Malignant pleural mesothelioma (MPM) has a poor prognosis, and conventional imaging modalities do not reflect the prognosis of MPM. In this study, the clinical significance of 18F-fluorodeoxyglucose positron emission tomography/computed tomography fusion imaging (18F-FDG PET/CT) was evaluated for the differential diagnosis, staging and prognosis in MPM patients. Ninety patients who underwent 18F-FDG PET/CT scanning due to a clinical diagnosis or suspicion of MPM prior to therapy were reviewed.
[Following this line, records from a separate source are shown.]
Lemma index_keys_loop_invariant (parts : list string) (keys : bsonD) :
  Forall (fun part => any_char is_comma part = false) parts ->
  Forall index_key_ok keys ->
  Forall index_key_ok (index_keys_loop parts keys)
  /\ (length (index_keys_loop parts keys) <= length keys + length parts)%nat.
Proof.
  intros Hparts. revert keys.
  induction Hparts as [| part parts Hpart _ IH]; intros keys Hkeys; cbn.
  - split; [assumption | lia].
  - pose proof (Fields_tokens (GoStrings.TrimSpace part)) as Htok.
    pose proof (Fields_any_char is_comma _ (TrimSpace_any_char _ _ Hpart)) as Hcom.
    destruct (GoStrings.Fields (GoStrings.TrimSpace part)) as [| f [| d [| x l]]];
      try (destruct (IH keys Hkeys) as [H1 H2]; split; [assumption | lia]).
    destruct (IH (keys ++ [(f, VInt (if String.eqb (GoStrings.ToUpper d) "DESC" then -1 else 1))]))
      as [H1 H2].
    + apply Forall_app. split; [assumption |]. constructor; [| constructor].
      inversion Htok as [| ? ? [Hf1 Hf2] _]; subst. inversion Hcom; subst.
      repeat split; try assumption. cbn. destruct (String.eqb _ _); tauto.
    + split; [assumption |]. rewrite length_app in H2. cbn in H2. lia.
Qed.

(** X20.  On an ASCII field list [CreateIndexBuilder.Index] appends one index
    model under the given name on every call.  Its keys are well formed: the
    field names are not empty and hold no white space and no comma, and the
    directions are 1 or -1; there are at most as many as comma-separated
    parts, since the parts that are not a field and a direction are passed
    over.  A single part [field direction], whatever the white space around
    and between the two, gives the one key of the field, with -1 for DESC in
    any letter case and 1 otherwise. *)
Theorem Index_keys (ib : CreateIndexBuilder) (name fields : string) :
  GoStrings.is_ascii fields = true ->
  exists keys : bsonD,
    Index ib name fields
    = mkCreateIndexBuilder (cib_Collection ib) (cib_Indexes ib ++ [mkIndexModel keys name])
    /\ Forall index_key_ok keys
    /\ (length keys <= length (GoStrings.Split fields ","))%nat
    /\ (any_char is_comma fields = false ->
        (forall field dir, GoStrings.Fields fields = [field; dir] ->
           keys = [(field, VInt (if String.eqb (GoStrings.ToUpper dir) "DESC" then -1 else 1))])
        /\ (length (GoStrings.Fields fields) <> 2%nat -> keys = [])).
Proof.
  intros _. eexists. split; [reflexivity |].
  destruct (index_keys_loop_invariant (GoStrings.Split fields ",") []) as [H1 H2].
  { unfold GoStrings.Split, GoStrings.SplitN. cbn [Z.eqb Z.ltb Z.compare GoStrings.is_empty].
    now apply split_comma_parts. }
  { constructor. }
  split; [assumption |]. split; [exact H2 |].
  intros Hc. unfold GoStrings.Split, GoStrings.SplitN.
  cbn [Z.eqb Z.ltb Z.compare GoStrings.is_empty].
  rewrite split_comma_none, append_nil_l by assumption. cbn [index_keys_loop].
  rewrite Fields_TrimSpace. split.
  - intros field dir ->. reflexivity.
  - destruct (GoStrings.Fields fields) as [| f [| d [| x l]]]; cbn; try reflexivity.
    intros H. now contradiction H.
Qed.

End UpdateAndIndex.

(** One part, [email desc], with white space around it. *)
Lemma Index_keys_witness :
  Index (NewCreateIndexBuilder "users") "by_email" "  email   desc "
  = mkCreateIndexBuilder "users" [mkIndexModel [("email", VInt (-1))] "by_email"].
Proof.
  destruct (Index_keys (NewCreateIndexBuilder "users") "by_email" "  email   desc " eq_refl)
    as (keys & E & _ & _ & Hone).
  destruct (Hone eq_refl) as [Hkey _].
  rewrite E, (Hkey "email" "desc" eq_refl). reflexivity.
Defined.

(** Two [Set] calls, a [Where] and a [SetMulti]. *)
Lemma UpdateExecute_last_calls_witness :
  UpdateExecute
    (SetMulti (Set_ (Where (Set_ (NewUpdateBuilder "users") {[ "a" := VInt 1 ]}) "id = 7")
                 {[ "b" := VInt 2 ]}) true)
    (mkUpdateStore (fun _ _ _ => inl 0)
       (fun _ filter update =>
          match update !! "$set" with
          | Some (VM data) => if bool_decide (data !! "a" = None) then inl 3 else inl 2
          | _ => inr "no $set"
          end))
  = inl 3.
Proof.
  etransitivity.
  - apply (UpdateExecute_last_calls _ "users"
             [USet {[ "a" := VInt 1 ]}; UWhere "id = 7"; USet {[ "b" := VInt 2 ]};
              USetMulti true]).
    discriminate.
  - vm_compute. reflexivity.
Defined.

(** A well-formed builder of two rows, and a row of the wrong length. *)
Lemma InsertExecute_rows_match_fields_witness :
  InsertExecute
    (mkInsertBuilder "users" ["name"; "age"] [[VStr "a"; VInt 1]; [VStr "b"; VInt 2]])
    (mkInsertStore (fun _ _ => inl (VInt 7)) (fun _ docs => inl (map (fun _ => VInt 7) docs)))
  = Returns (inl (VA [VInt 7; VInt 7]))
  /\ Values (mkInsertBuilder "users" ["name"; "age"] []) [VStr "a"]
     = Panics "number of values must match the number of fields".
Proof.
  destruct (InsertExecute_rows_match_fields
              (mkInsertStore (fun _ _ => inl (VInt 7))
                 (fun _ docs => inl (map (fun _ => VInt 7) docs)))
              (mkInsertBuilder "users" ["name"; "age"] [[VStr "a"; VInt 1]; [VStr "b"; VInt 2]]))
    as (_ & _ & He); [repeat constructor |].
  split; [rewrite He by discriminate; reflexivity |].
  destruct (InsertExecute_rows_match_fields
              (mkInsertStore (fun _ _ => inl (VInt 7))
                 (fun _ docs => inl (map (fun _ => VInt 7) docs)))
              (mkInsertBuilder "users" ["name"; "age"] [])) as (_ & Hv & _); [constructor |].
  apply Hv. cbn. lia.
Defined.

(** The fields [name], [age] and the row ["a"; 1]. *)
Lemma row_document_lookup_witness :
  row_document ["name"; "age"] [VStr "a"; VInt 1] !! "age" = Some (VInt 1)
  /\ row_document ["name"; "age"] [VStr "a"; VInt 1] !! "city" = None.
Proof.
  destruct (row_document_lookup ["name"; "age"] [VStr "a"; VInt 1]) as (_ & H1 & H2);
    [ | reflexivity |].
  - apply NoDup_cons. split; [| apply NoDup_singleton].
    intros H%list_elem_of_singleton. discriminate H.
  - split; [now apply (H1 1%nat) | apply H2].
    intros H. repeat (apply elem_of_cons in H as [H | H]; [discriminate H |]).
    now apply elem_of_nil in H.
Defined.
(** Reading the fields never raises a [DownloadError]. *)
Lemma request_fields_exception (req : Request) (e : Exn) :
  request_fields req = Raise e -> forall m, e <> DownloadError m.
Proof.
  unfold request_fields, request_data, Py.get, Py.strip, Py.lower.
  intros H m ->. revert H.
  repeat match goal with
         | |- context [match ?x with _ => _ end] =>
             lazymatch x with
             | context [match _ with _ => _ end] => fail
             | _ => destruct x
             end
         end; discriminate.
Qed.

(** The ways to a 500 answer, all of them: the fields of the request
    cannot be read (the body is not a JSON object, or [url] or [format] is
    not a string); or the request reaches the pipeline and either the
    subprocess of this request (the command built from its fields,
    started after its URL passed validation) exits with a nonzero status
    and text on its error stream, or the pipeline returns a name that is
    not a regular file, so that [send_file] fails. *)
Theorem server_error_causes (req : Request) (w : World) :
  method req = POST ->
  status_of (fst (route req w)) = 500%Z
  <-> ((exists e, request_fields req = Raise e)
       \/ exists u f q,
            request_fields req = Ok (u, f, q)
            /\ u <> ""
            /\ PyStr.mem f ["mp3"; "wav"; "aac"] = true
            /\ ((exists cmd rc out err d,
                    ran u f (effective_quality f q) w cmd (Exited rc out err) d
                    /\ rc <> 0%Z /\ err <> "")
                \/ exists res,
                     fst (pipeline u f (effective_quality f q) w) = Ok res
                     /\ regular_file
                          (filename res)
                          (fs (snd (pipeline u f (effective_quality f q) w)))
                        = false)).
Proof.
  intros Hpost. split.
  - intros H500.
    destruct (request_fields req) as [[[u f] q]|e] eqn:Hreq; [|left; now exists e].
    right. exists u, f, q. split; [reflexivity|]. revert H500. unfold route.
    rewrite (route_of_post validators_url urlparse DOWNLOADS_DIR MAX_FILE_SIZE
               CalledProcessError_str TimeoutExpired_str env req w Hpost).
    rewrite (route_post_fields validators_url urlparse DOWNLOADS_DIR MAX_FILE_SIZE
               CalledProcessError_str TimeoutExpired_str env req w u f q Hreq).
    destruct (String.eqb u "") eqn:Hu; [discriminate|].
    apply String.eqb_neq in Hu.
    destruct (PyStr.mem f ["mp3"; "wav"; "aac"]) eqn:Hf; cbn [negb]; [|discriminate].
    unfold bind. fold pipeline.
    destruct (pipeline u f (effective_quality f q) w) as [[res|e] w1] eqn:Hp.
    + pose proof (pipeline_returns_success validators_url urlparse DOWNLOADS_DIR
                    MAX_FILE_SIZE CalledProcessError_str TimeoutExpired_str env
                    u f (effective_quality f q) w res) as Hs.
      fold pipeline in Hs. rewrite Hp in Hs. specialize (Hs eq_refl).
      destruct (deliver_world DOWNLOADS_DIR env f res w1 Hs) as [_ Hfst].
      destruct (deliver DOWNLOADS_DIR env f res w1) as [r w2]. cbn [fst] in Hfst.
      subst r.
      destruct (regular_file (filename res) (fs w1)) eqn:Hreg; [discriminate|].
      intros _. split; [exact Hu|]. split; [reflexivity|].
      right. exists res. split; [reflexivity | exact Hreg].
    + intros H500. split; [exact Hu|]. split; [reflexivity|]. left.
      apply (pipeline_other_exception u f (effective_quality f q) w e).
      * now rewrite Hp.
      * intros m ->. discriminate H500.
  - intros [[e He] | (u & f & q & Hreq & Hu & Hf & Hcause)].
    + unfold route.
      rewrite (route_of_post validators_url urlparse DOWNLOADS_DIR MAX_FILE_SIZE
                 CalledProcessError_str TimeoutExpired_str env req w Hpost).
      rewrite (route_post_unreadable validators_url urlparse DOWNLOADS_DIR MAX_FILE_SIZE
                 CalledProcessError_str TimeoutExpired_str env req w e He).
      pose proof (request_fields_exception req e He) as Hother.
      destruct e as [m|cmd|rc cmd c|m|m|m|m]; try reflexivity. now elim (Hother m).
    + unfold route.
      rewrite (route_reached validators_url urlparse DOWNLOADS_DIR MAX_FILE_SIZE
                 CalledProcessError_str TimeoutExpired_str env req w u f q
                 Hpost Hreq Hu Hf).
      unfold bind. fold pipeline.
      destruct Hcause as [(cmd & rc & out & err & d & Hran & Hrc & Herr)
                         | (res & Hres & Hreg)].
      * now rewrite (pipeline_text_stderr _ _ _ _ _ _ _ _ _ Hran Hrc Herr).
      * pose proof (pipeline_returns_success validators_url urlparse DOWNLOADS_DIR
                      MAX_FILE_SIZE CalledProcessError_str TimeoutExpired_str env
                      u f (effective_quality f q) w res) as Hs.
        fold pipeline in Hs. specialize (Hs Hres).
        destruct (pipeline u f (effective_quality f q) w) as [[r|e] w1];
          cbn [fst snd] in Hres, Hreg; [|discriminate].
        injection Hres as ->.
        destruct (deliver_world DOWNLOADS_DIR env f res w1 Hs) as [_ Hfst].
        destruct (deliver DOWNLOADS_DIR env f res w1) as [r w2]. cbn [fst] in Hfst.
        subst r. now rewrite Hreg.
Qed.

(** Timers and session entries go with produced files: a request leaves
    the timers and the session as they are unless the pipeline, called
    with the fields of that request, returned a file, and then it adds one
    timer, of 60 seconds, for the path of that
    file, and one session entry, with the name of that file and the time
    of the request. *)
Theorem timer_and_session_follow_the_file (req : Request) (w : World) :
  let w' := snd (route req w) in
  (timers w' = timers w /\ session_downloads w' = session_downloads w)
  \/ exists u f q res,
       request_fields req = Ok (u, f, q)
       /\ fst (pipeline u f (effective_quality f q) w) = Ok res
       /\ timers w'
          = (timers w ++ [(60%float, Os.path_join DOWNLOADS_DIR (filename res))])%list
       /\ session_downloads w'
          = Some (session_list w ++ [(filename res, time_time env)])%list.
Proof.
  cbv zeta.
  destruct (route_dichotomy req) as [Hno | (u & f & q & Hpost & Hreq & Hu & Hf)].
  - left. unfold route.
    now rewrite (route_not_reached validators_url urlparse DOWNLOADS_DIR MAX_FILE_SIZE
                   CalledProcessError_str TimeoutExpired_str env req w Hno).
  - unfold route.
    rewrite (route_reached validators_url urlparse DOWNLOADS_DIR MAX_FILE_SIZE
               CalledProcessError_str TimeoutExpired_str env req w u f q
               Hpost Hreq Hu Hf), snd_answer.
    unfold bind.
    destruct (pipeline_world validators_url urlparse DOWNLOADS_DIR MAX_FILE_SIZE
                CalledProcessError_str TimeoutExpired_str env
                u f (effective_quality f q) w) as (Ht & Hs & _).
    fold pipeline in Ht, Hs |- *.
    destruct (pipeline u f (effective_quality f q) w) as [[res|e] w1] eqn:Hp;
      cbn [snd] in Ht, Hs.
    + right. exists u, f, q, res.
      split; [exact Hreq|]. rewrite Hp. split; [reflexivity|].
      pose proof (pipeline_returns_success validators_url urlparse DOWNLOADS_DIR
                    MAX_FILE_SIZE CalledProcessError_str TimeoutExpired_str env
                    u f (effective_quality f q) w res) as Hsucc.
      fold pipeline in Hsucc. rewrite Hp in Hsucc. specialize (Hsucc eq_refl).
      destruct (deliver_world DOWNLOADS_DIR env f res w1 Hsucc) as [-> _].
      cbn [timers session_downloads]. unfold session_list. rewrite Ht, Hs.
      split; reflexivity.
    + left. cbn [snd]. split; assumption.
Qed.
(** When no service rate is zero and every launch of every sweep yields a
    metric, [display] returns, having launched 100 commands, plotted one
    curve of 100 points and shown the figure once per service rate, in the
    order of the list. *)
Theorem display_completes E mus :
  (forall j, j < List.length mus -> is_zero (nth j mus NaN) = false) ->
  (forall j i, j < List.length mus -> i < 100 ->
     is_ok (metric (answer (shift (100 * j) E) (nth j mus NaN) i)) = true) ->
  exists performances,
    display E mus [] = (flat_map curve_events (combine mus performances), Ok tt)
    /\ List.length performances = List.length mus
    /\ forall j i, j < List.length mus -> i < 100 ->
         List.length (nth j performances []) = 100
         /\ metric (answer (shift (100 * j) E) (nth j mus NaN) i)
            = Ok (nth i (nth j performances []) NaN).
Proof.
  intros Hmu Hok.
  destruct (display_from E mus []) as (k & ps & cmds & r & Hd & Hk & Hps & Hj & Hr).
  cbn [launched_of flat_map List.length Nat.add app] in Hd, Hj, Hr.
  destruct r as [[]|e].
  - destruct Hr as [-> ->]. rewrite firstn_all, app_nil_r in Hd.
    exists ps. split; [exact Hd|]. split; [exact Hps|].
    intros j i Hlt Hi. destruct (Hj j Hlt) as [H1 H2]. split; [exact H1 | now apply H2].
  - destruct Hr as [Hlt Hrun].
    destruct (run_completes (shift (100 * k) E) (nth k mus NaN) (Hmu k Hlt))
      as (perf & H & _); [intros i Hi; now apply Hok|].
    rewrite H in Hrun. discriminate Hrun.
Qed.
(* ===== verification/_CoqProject ===== *)
-Q . S2P
Prelude.v
OrdMap.v
Ids.v
Bitrate.v
Surface.v
Input.v
Activity.v
Attention.v
Allocation.v
Budget.v
Scheduling.v
Pacing.v
Observations.v
Output.v
TouchLedger.v
GamepadCapture.v
InputOutbox.v
DecodePool.v
Framing.v
MediaQueue.v
Commit.v
PendingEvents.v
Mailbox.v
PresentationInbox.v
Access.v
Admission.v
Devices.v
Thumbnails.v
Sessions.v
Pairing.v
Effects.v
Packets.v
SourceState.v
SourceFrames.v
SourceQueues.v
Audio.v
Destination.v
DestinationFrames.v
DestinationEvents.v
DestinationUnits.v
DestinationBudget.v
DestinationPort.v
RemoteInput.v
SourceRelay.v
SourceMoves.v
RelaySample.v
SourceHeld.v
SourceAuthority.v
RelayProtocol.v
RelayTermination.v
DestinationRelay.v
ShownAnswers.v
ShownProtocol.v
Loopback.v
LoopbackAgrees.v
SourcePort.v
SourceWire.v
SourceKeeps.v
SourceSays.v
SourceAdmissible.v
PortLine.v
Hoist.v
(* ===== verification/OrdMap.v ===== *)
(** * Ordered keys and ordered maps

    Rust's [#[derive(Ord)]] compares structs field by field and enums by
    discriminant first. A type with a derived order is modelled by the list of
    integers that comparison reads, compared lexicographically. A [BTreeMap] is a
    [gmap] whose entries are visited in increasing key order; a [HashMap] is a
    [gmap] visited in an unspecified order. *)

From S2P Require Import Prelude.

(** ** Lexicographic comparison *)
Fixpoint lex_le (x y : list Z) : bool :=
  match x, y with
  | [], _ => true
  | _ :: _, [] => false
  | a :: x, b :: y => if a =? b then lex_le x y else a <? b
  end.

Lemma lex_le_refl x : lex_le x x = true.
Proof. induction x as [|a x IH]; cbn; [done|]. by rewrite Z.eqb_refl. Qed.

Lemma lex_le_total x y : lex_le x y = true \/ lex_le y x = true.
Proof.
  revert y; induction x as [|a x IH]; intros [|b y]; cbn; auto.
  rewrite (Z.eqb_sym b a). destruct (Z.eqb_spec a b); [apply IH|].
  destruct (Z.ltb_spec a b), (Z.ltb_spec b a); auto; lia.
Qed.

Lemma lex_le_antisym x y : lex_le x y = true -> lex_le y x = true -> x = y.
Proof.
  revert y; induction x as [|a x IH]; intros [|b y]; cbn; [done|done|done|].
  rewrite (Z.eqb_sym b a). destruct (Z.eqb_spec a b) as [->|].
  - intros. f_equal; auto.
  - intros H1%Z.ltb_lt H2%Z.ltb_lt. lia.
Qed.

Lemma lex_le_trans x y z : lex_le x y = true -> lex_le y z = true -> lex_le x z = true.
Proof.
  revert y z; induction x as [|a x IH]; intros [|b y] [|c z]; cbn; try done.
  destruct (Z.eqb_spec a b) as [->|Hab]; destruct (Z.eqb_spec b c) as [->|Hbc].
  - apply IH.
  - done.
  - destruct (Z.eqb_spec a c); [lia | done].
  - intros H1%Z.ltb_lt H2%Z.ltb_lt. destruct (Z.eqb_spec a c); [lia|]. apply Z.ltb_lt. lia.
Qed.

(** ** Keys with a derived order *)
Class OrdKey (K : Type) `{Countable K} := {
  words : K -> list Z;
  words_inj : Inj (=) (=) words;
}.
#[export] Existing Instance words_inj.
#[export] Hint Mode OrdKey ! - - : typeclass_instances.

Section Order.
Context {K : Type} `{OrdKey K}.

Definition key_leb (x y : K) : bool := lex_le (words x) (words y).
Definition key_le (x y : K) : Prop := key_leb x y = true.
Definition key_lt (x y : K) : Prop := key_le x y /\ x <> y.

#[export] Instance key_le_dec : RelDecision key_le.
Proof. intros x y. unfold key_le. apply _. Defined.
#[export] Instance key_le_total : Total key_le.
Proof. intros x y. apply lex_le_total. Qed.
#[export] Instance key_le_trans : Transitive key_le.
Proof. intros x y z. apply lex_le_trans. Qed.
#[export] Instance key_le_antisym : AntiSymm (=) key_le.
Proof. intros x y ??. apply (inj words). by apply lex_le_antisym. Qed.
Lemma key_le_refl x : key_le x x.
Proof. apply lex_le_refl. Qed.

Definition entry_le {V} (p q : K * V) : Prop := key_le p.1 q.1.
#[export] Instance entry_le_dec {V} : RelDecision (@entry_le V).
Proof. intros p q. unfold entry_le. apply _. Defined.
#[export] Instance entry_le_total {V} : Total (@entry_le V).
Proof. intros p q. apply (total key_le). Qed.
#[export] Instance entry_le_trans {V} : Transitive (@entry_le V).
Proof. intros p q r. apply (transitivity (R:=key_le)). Qed.

(** [BTreeMap::iter], [keys] and [values]: increasing key order. *)
Definition entries {V} (m : gmap K V) : list (K * V) := merge_sort entry_le (map_to_list m).
Definition bt_keys {V} (m : gmap K V) : list K := (entries m).*1.
Definition bt_values {V} (m : gmap K V) : list V := (entries m).*2.

Lemma entries_perm {V} (m : gmap K V) : entries m ≡ₚ map_to_list m.
Proof. apply merge_sort_Permutation. Qed.
Lemma elem_of_entries {V} (m : gmap K V) k v : (k, v) ∈ entries m <-> m !! k = Some v.
Proof. rewrite entries_perm. apply elem_of_map_to_list. Qed.
Lemma bt_keys_NoDup {V} (m : gmap K V) : NoDup (bt_keys m).
Proof. unfold bt_keys. rewrite entries_perm. apply NoDup_fst_map_to_list. Qed.
Lemma elem_of_bt_keys {V} (m : gmap K V) k : k ∈ bt_keys m <-> is_Some (m !! k).
Proof.
  unfold bt_keys. rewrite list_elem_of_fmap. split.
  - intros ([k' v] & -> & Hin%elem_of_entries). eauto.
  - intros [v Hv]. exists (k, v). split; [done|]. by apply elem_of_entries.
Qed.
Lemma elem_of_bt_values {V} (m : gmap K V) v :
  v ∈ bt_values m <-> exists k, m !! k = Some v.
Proof.
  unfold bt_values. rewrite list_elem_of_fmap. split.
  - intros ([k v'] & -> & Hin%elem_of_entries). eauto.
  - intros [k Hk]. exists (k, v). split; [done|]. by apply elem_of_entries.
Qed.
Lemma entries_sorted {V} (m : gmap K V) : StronglySorted entry_le (entries m).
Proof. apply StronglySorted_merge_sort; apply _. Qed.
Lemma length_entries {V} (m : gmap K V) : length (entries m) = size m.
Proof. rewrite entries_perm. apply length_map_to_list. Qed.
Lemma entries_empty {V} : entries (∅ : gmap K V) = [].
Proof. apply nil_length_inv. by rewrite length_entries, map_size_empty. Qed.
Lemma entries_NoDup {V} (m : gmap K V) : NoDup (entries m).
Proof. apply (NoDup_fmap_1 fst). apply bt_keys_NoDup. Qed.
End Order.

(** A key type is ordered through an injection into one that is. *)
Definition ord_key_inj {K L} `{Countable K} `{OrdKey L} (f : K -> L) {Hf : Inj (=) (=) f} :
  OrdKey K := {| words := fun k => words (f k); words_inj := _ |}.

#[export] Instance Z_ord_key : OrdKey Z.
Proof. refine {| words z := [z] |}. Defined.

(** ** Sums and maxima *)
Definition sum_list (l : list Z) : Z := fold_right Z.add 0 l.

Lemma sum_list_nil : sum_list [] = 0.
Proof. reflexivity. Qed.
Lemma sum_list_cons x l : sum_list (x :: l) = x + sum_list l.
Proof. reflexivity. Qed.
#[global] Opaque sum_list.
Create Rewrite HintDb sums.
#[export] Hint Rewrite @sum_list_nil @sum_list_cons : sums.
Ltac sum_simpl := csimpl in *; autorewrite with sums in *.

Lemma sum_list_app l k : sum_list (l ++ k) = sum_list l + sum_list k.
Proof. induction l as [|x l IH]; sum_simpl; lia. Qed.
#[export] Hint Rewrite @sum_list_app : sums.
Lemma sum_list_perm l k : l ≡ₚ k -> sum_list l = sum_list k.
Proof. induction 1; sum_simpl; lia. Qed.
#[export] Instance sum_list_proper : Proper ((≡ₚ) ==> (=)) sum_list.
Proof. intros l k. apply sum_list_perm. Qed.
Lemma sum_list_nonneg l : Forall (Z.le 0) l -> 0 <= sum_list l.
Proof. induction 1; sum_simpl; lia. Qed.
Lemma sum_list_elem x l : Forall (Z.le 0) l -> x ∈ l -> x <= sum_list l.
Proof.
  intros Hl Hx. induction Hl as [|y l Hy Hl IH]; [by apply not_elem_of_nil in Hx|].
  apply sum_list_nonneg in Hl. sum_simpl. apply elem_of_cons in Hx as [->|Hx]; [lia|].
  specialize (IH Hx). lia.
Qed.
Lemma sum_list_le l k : Forall2 Z.le l k -> sum_list l <= sum_list k.
Proof. induction 1; sum_simpl; lia. Qed.
Lemma sum_list_concat ls : sum_list (concat ls) = sum_list (sum_list <$> ls).
Proof. induction ls as [|l ls IH]; [done|]. cbn. rewrite sum_list_app, IH. done. Qed.

(** Inserting at a present index changes the sum by the difference. *)
Lemma sum_list_insert l i x y :
  l !! i = Some x -> sum_list (<[i := y]> l) = sum_list l + y - x.
Proof.
  revert i; induction l as [|z l IH]; intros [|i] Hi; try done.
  - injection Hi as ->. change (<[0%nat:=y]> (x :: l)) with (y :: l). sum_simpl. lia.
  - change (<[S i:=y]> (z :: l)) with (z :: <[i:=y]> l). rewrite !sum_list_cons, (IH i Hi). lia.
Qed.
Of 90 patients, 31 were pathologically diagnosed as MPM. Maximum standardized uptake values (SUVmax) were semi-quantitatively obtained from PET/CT 60 min (early phase) and 120 min (delayed phase) after injection of 18F-FDG, and the clinicopathological correlations with the level of SUVmax obtained from PET/CT were examined. The survival curves of MPM patients were plotted according to the methods of Kaplan-Meier. The prognostic implications of the level of SUVmax were estimated by t-test. PET/CT scan showed intense abnormal FDG uptake (SUVmax>2.0) in the pleural lesions of all 31 MPM patients at delayed phase, while it showed abnormal FDG uptake in 30 (97%) patients at early phase. In all 31 MPM patients, the values of SUVmax at delayed phase were higher than those at the early phase. PET/CT also indicated metastasis in the lymph node in 7 patients (23%) and in the systemic lesions in 8 patients (26%) with MPM. Twenty-three MPM patients with high SUVmax, whose prognosis was apparent, showed significantly poorer prognosis in both early and delayed phase (respectively, p=0.03 and p=0.01, t-test). The results showed that 18F-FDG PET/CT at delayed phase is very useful for the diagnosis of pleural diseases, and SUVmax on PET/CT in the delayed phase is a more reliable prognostic factor than that in the early phase. High uptake of 18F-FDG PET/CT may be a predictive factor of prognosis in MPM patients.